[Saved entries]
Lemma step_line_passed_over (i : nat) (l : string) (st : walk_state) :
  passed_over l ->
  let st' := step_line pdf_name page_num lines i l st in
  current_url st' = current_url st /\ results st' = results st
  /\ processed_urls st' = processed_urls st.
Proof.
  intros [[Hd Hr]|[Hd Hs]].
  - by apply step_line_unrecognised.
  - intros st'. unfold st', step_line. rewrite Hd.
    destruct (current_url st) as [u|] eqn:Ec; [|done].
    destruct Hs as [Hs|[Hu|Hw]].
    + by rewrite Hs.
    + rewrite Hu. by destruct (_ && _ && _).
    + rewrite Hw. by destruct (_ && _ && _), (up_match l).
Qed.

Lemma walk_lines_passed_over (i : nat) (fill : list string) (st : walk_state) :
  Forall passed_over fill ->
  let st' := walk_lines pdf_name page_num lines i fill st in
  current_url st' = current_url st /\ results st' = results st
  /\ processed_urls st' = processed_urls st.
Proof.
  intros H. revert i st. induction H as [|l fill Hl _ IH]; intros i st; [done|].
  simpl. destruct (IH (S i) (step_line pdf_name page_num lines i l st))
    as (-> & -> & ->).
  by apply step_line_passed_over.
Qed.
End PassedOver.

(** C10 as amended: a declaration line in which the chain finds none of its
    literal forms leaves the current target as it was.  On a page where the
    declaration line [d1] of a known target [u] is followed by such a line
    [d2], then by any lines that discovery mode passes over, then by the
    statistics line of the reports, the target is still [u] after [d2] and
    nothing has been recorded.  The statistics line then adds exactly one
    record, for [u], with the two percentages and the two duration tokens
    of the line, when [u] has not been recorded before in the document; when
    it has, the line adds nothing. *)
Theorem unrecognised_declaration_keeps_target (pdf_name : string)
    (page_num : nat) (pre fill post : list string)
    (d1 d2 u p1 D1 p2 D2 : string) (st : walk_state) :
  let s := statistics_line p1 D1 p2 D2 in
  let lines := pre ++ d1 :: d2 :: fill ++ s :: post in
  let st1 := walk_lines pdf_name page_num lines 0 pre st in
  let st3 := walk_lines pdf_name page_num lines 0 (pre ++ [d1; d2]) st in
  let st4 :=
    walk_lines pdf_name page_num lines 0 (pre ++ d1 :: d2 :: fill ++ [s]) st in
  Py.contains declaration_marker d1 = true -> classify d1 None = Some u ->
  Py.contains declaration_marker d2 = true -> recognised d2 = false ->
  Forall passed_over fill ->
  percent_text p1 -> token_text D1 -> percent_text p2 -> token_text D2 ->
  current_url st3 = Some u
  /\ results st3 = results st1
  /\ processed_urls st3 = processed_urls st1
  /\ (u ∉ processed_urls st1 ->
      exists r,
        results st4 = results st1 ++ [r]
        /\ archivo_pdf r = pdf_name /\ url r = u
        /\ uptime_porcentaje r = p1 /\ uptime_unidad r = "%"
        /\ uptime_duracion r = D1
        /\ downtime_porcentaje r = p2 /\ downtime_unidad r = "%"
        /\ downtime_duracion r = D2
        /\ pagina r = Z.of_nat page_num + 1)
  /\ (u ∈ processed_urls st1 -> results st4 = results st1).
Proof.
  intros s lines st1 st3 st4 Hd1 Hc1 Hd2 Hr2 Hfill Hp1 HD1 Hp2 HD2.
  destruct (statistics_line_matches p1 D1 p2 D2 Hp1 HD1 Hp2 HD2)
    as (Hds & Hs & Hup & Hdown).
  fold s in Hds, Hs, Hup, Hdown.
  destruct (classify_known d1 u Hc1) as [Hhost Htruthy].
  set (step := step_line pdf_name page_num lines).
  set (i := (0 + length pre)%nat).
  set (st2 := step i d1 st1).
  assert (E3 : st3 = step (S i) d2 st2).
  { unfold st3, st2, st1. by rewrite !walk_lines_app. }
  assert (F2 : current_url st2 = Some u /\ results st2 = results st1
               /\ processed_urls st2 = processed_urls st1).
  { unfold st2, step, step_line. rewrite Hd1, Hhost. simpl.
    by rewrite (classify_recognised d1 u). }
  destruct F2 as (C2 & R2 & P2).
  destruct (step_line_unrecognised pdf_name page_num lines (S i) d2 st2 Hd2 Hr2)
    as (C3 & R3 & P3).
  fold step in C3, R3, P3. rewrite <-E3 in C3, R3, P3.
  rewrite C2 in C3. rewrite R2 in R3. rewrite P2 in P3.
  set (st3' := walk_lines pdf_name page_num lines (S (S i)) fill st3).
  destruct (walk_lines_passed_over pdf_name page_num lines (S (S i)) fill st3
              Hfill) as (C3' & R3' & P3').
  fold st3' in C3', R3', P3'. rewrite C3 in C3'. rewrite R3 in R3'.
  rewrite P3 in P3'.
  assert (E4 : st4 = step (S (S i) + length fill)%nat s st3').
  { unfold st4, st3', st3.
    replace (pre ++ d1 :: d2 :: fill ++ [s])
      with ((pre ++ [d1; d2]) ++ fill ++ [s])
      by (by rewrite <-app_assoc).
    rewrite (walk_lines_app _ _ _ (pre ++ [d1; d2])).
    rewrite (walk_lines_app _ _ _ fill). rewrite length_app. simpl.
    unfold step, i. do 2 f_equal; lia. }
  split_and!; [done | done | done | |].
  - intros Hu. rewrite E4. unfold step, step_line.
    rewrite Hds, C3', Hs, Htruthy, P3'.
    rewrite bool_decide_eq_false_2 by done. simpl. rewrite Hup, Hdown. simpl.
    eexists. split; [by rewrite R3'|].
    match goal with
    | |- context [enrich ?l ?ks ?r] => pose proof (enrich_core l ks r) as Hcore
    end.
    unfold core in Hcore. simpl in Hcore.
    injection Hcore as -> -> -> -> -> -> -> -> ->. done.
  - intros Hu. rewrite E4. unfold step, step_line.
    rewrite Hds, C3', Hs, Htruthy, P3'.
    rewrite bool_decide_eq_true_2 by done. by simpl.
Qed.

Lemma unrecognised_declaration_keeps_target_witness :
  let d1 := "Probe, Group, Device: Local Probe > ash.buenosaires.gob.ar" in
  let d2 := "Probe, Group, Device: Local Probe > example.org" in
  let filler := "Sensor Type: HTTP Advanced" in
  let s := "Uptime Stats: Up: 99.50 % [06d 23h 59m 41s] Down: 0.50 % [00d 00h 10m 00s]" in
  map (fun r => (url r, uptime_porcentaje r, uptime_duracion r,
                 downtime_porcentaje r, downtime_duracion r, pagina r))
    (results
       (walk_lines "report.pdf" 0 [d1; d2; filler; s] 0 [d1; d2; filler; s]
          initial_state))
  = [("ash.buenosaires.gob.ar/", "99.50", "06d 23h 59m 41s",
      "0.50", "00d 00h 10m 00s", 1)].
Proof.
  intros d1 d2 filler s.
  destruct (unrecognised_declaration_keeps_target "report.pdf" 0 [] [filler] []
              d1 d2 "ash.buenosaires.gob.ar/"
              "99.50" "06d 23h 59m 41s" "0.50" "00d 00h 10m 00s"
              initial_state)
    as (_ & _ & _ & Hrec & _);
    [ reflexivity | reflexivity | reflexivity | reflexivity
    | constructor; [right; split; [reflexivity | left; reflexivity]
                   | constructor]
    | split; [discriminate | reflexivity]
    | split; [discriminate | reflexivity]
    | split; [discriminate | reflexivity]
    | split; [discriminate | reflexivity] | ].
  destruct Hrec as (r & Hres & _ & Hurl & Hup & _ & Hud & Hdp & _ & Hdd & Hpg);
    [apply not_elem_of_empty|].
  change (results (walk_lines "report.pdf" 0 [d1; d2; filler; s] 0
                     [d1; d2; filler; s] initial_state) = [r]) in Hres.
  rewrite Hres. simpl. by rewrite Hurl, Hup, Hud, Hdp, Hdd, Hpg.
Defined.

(** The statement of C10 in the specification fails on a report of two
    identical pages, each with the declaration line of a known target, an
    unrecognised declaration line and a statistics line: the statistics
    line of the second page is not extracted, the target having been
    recorded on the first.  It fails as well on a page whose statistics
    line has the uptime part only: no record is made. *)
Lemma unrecognised_declaration_keeps_target_counterexample :
  let d1 := "Probe, Group, Device: Local Probe > ash.buenosaires.gob.ar" in
  let d2 := "Probe, Group, Device: Local Probe > example.org" in
  let s := "Uptime Stats: Up: 99.50 % [06d 23h 59m 41s] Down: 0.50 % [00d 00h 10m 00s]" in
  let one_sided := "Uptime Stats: Up: 99.50 % [06d 23h 59m 41s]" in
  let page := d1 +:+ String newline (d2 +:+ String newline s) in
  let page' := d1 +:+ String newline (d2 +:+ String newline one_sided) in
  ~ ((exists r, r ∈ extract_all_urls_from_pdf "report.pdf" [page; page]
                /\ pagina r = 2)
     \/ (exists r, r ∈ extract_all_urls_from_pdf "report.pdf" [page'])).
Proof.
  intros d1 d2 s one_sided page page' [(r & Hr & Hp)|(r & Hr)].
  - vm_compute in Hr. apply list_elem_of_singleton in Hr as ->.
    vm_compute in Hp. discriminate.
  - vm_compute in Hr. by apply elem_of_nil in Hr.
Qed.

(** * Further properties *)

(** ** The breakdown of a total *)

Lemma breakdown_bounds (t : Z) :
  0 <= t mod 86400 / 3600 < 24 /\ 0 <= t mod 3600 / 60 < 60
  /\ 0 <= t mod 60 < 60.
Proof.
  pose proof (Z.mod_pos_bound t 86400 ltac:(lia)).
  pose proof (Z.mod_pos_bound t 3600 ltac:(lia)).
  pose proof (Z.mod_pos_bound t 60 ltac:(lia)).
  split_and!; try lia;
    first [apply Z.div_pos; lia | apply Z.div_lt_upper_bound; lia].
Qed.

(** X1: the breakdown of [seconds_to_duration_format] is the mixed-radix
    decomposition of the total: hours below 24, minutes and seconds below
    60, the four parts recombine to the total, no other four numbers with
    these ranges do, and the days are negative exactly for a negative
    total. *)
Theorem duration_breakdown_mixed_radix (t : Z) :
  let '(d, h, m, s) := duration_breakdown t in
  0 <= h < 24 /\ 0 <= m < 60 /\ 0 <= s < 60
  /\ d * 86400 + h * 3600 + m * 60 + s = t
  /\ (d < 0 <-> t < 0)
  /\ forall d' h' m' s' : Z,
       0 <= h' < 24 -> 0 <= m' < 60 -> 0 <= s' < 60 ->
       d' * 86400 + h' * 3600 + m' * 60 + s' = t ->
       (d', h', m', s') = (d, h, m, s).
Proof.
  unfold duration_breakdown.
  pose proof (breakdown_sum t) as Hsum.
  pose proof (Z.mod_pos_bound t 86400 ltac:(lia)) as Hr.
  pose proof (Z.mod_pos_bound t 3600 ltac:(lia)) as Hr'.
  pose proof (Z.mod_pos_bound t 60 ltac:(lia)) as Hs.
  assert (Hh : 0 <= t mod 86400 / 3600 < 24).
  { split; [apply Z.div_pos; lia | apply Z.div_lt_upper_bound; lia]. }
  assert (Hm : 0 <= t mod 3600 / 60 < 60).
  { split; [apply Z.div_pos; lia | apply Z.div_lt_upper_bound; lia]. }
  split_and!; try lia.
  intros d' h' m' s' Hh' Hm' Hs' E.
  assert (d' = t / 86400).
  { apply (Z.div_unique t 86400 d' (h' * 3600 + m' * 60 + s')); lia. }
  assert (h' = t mod 86400 / 3600).
  { apply (Z.div_unique (t mod 86400) 3600 h' (m' * 60 + s')); [lia|].
    pose proof (Z.div_mod t 86400 ltac:(lia)). lia. }
  assert (s' = t mod 60).
  { apply (Z.mod_unique t 60 (d' * 1440 + h' * 60 + m') s'); lia. }
  assert (m' = t mod 3600 / 60) by lia.
  congruence.
Qed.

Lemma duration_breakdown_mixed_radix_witness :
  (1, 1, 1, 1) = duration_breakdown 90061.
Proof.
  pose proof (duration_breakdown_mixed_radix 90061) as H.
  destruct (duration_breakdown 90061) as [[[d h] m] s].
  destruct H as (_ & _ & _ & _ & _ & Hu).
  apply (Hu 1 1 1 1); lia.
Defined.

(** ** [seconds_to_duration_format] *)

Lemma str_app_nonempty (s t : string) : s <> "" -> s +:+ t <> "".
Proof. destruct s; [done|]. by rewrite str_app_cons. Qed.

== Aim of the exercise ==
Give again, word for word, the records from their first line to the one with "by rewrite Hs.", and leave out all else.

== Task response ==
Lemma step_line_passed_over (i : nat) (l : string) (st : walk_state) :
  passed_over l ->
  let st' := step_line pdf_name page_num lines i l st in
  current_url st' = current_url st /\ results st' = results st
  /\ processed_urls st' = processed_urls st.
Proof.
  intros [[Hd Hr]|[Hd Hs]].
  - by apply step_line_unrecognised.
  - intros st'. unfold st', step_line. rewrite Hd.
    destruct (current_url st) as [u|] eqn:Ec; [|done].
    destruct Hs as [Hs|[Hu|Hw]].
    + by rewrite Hs.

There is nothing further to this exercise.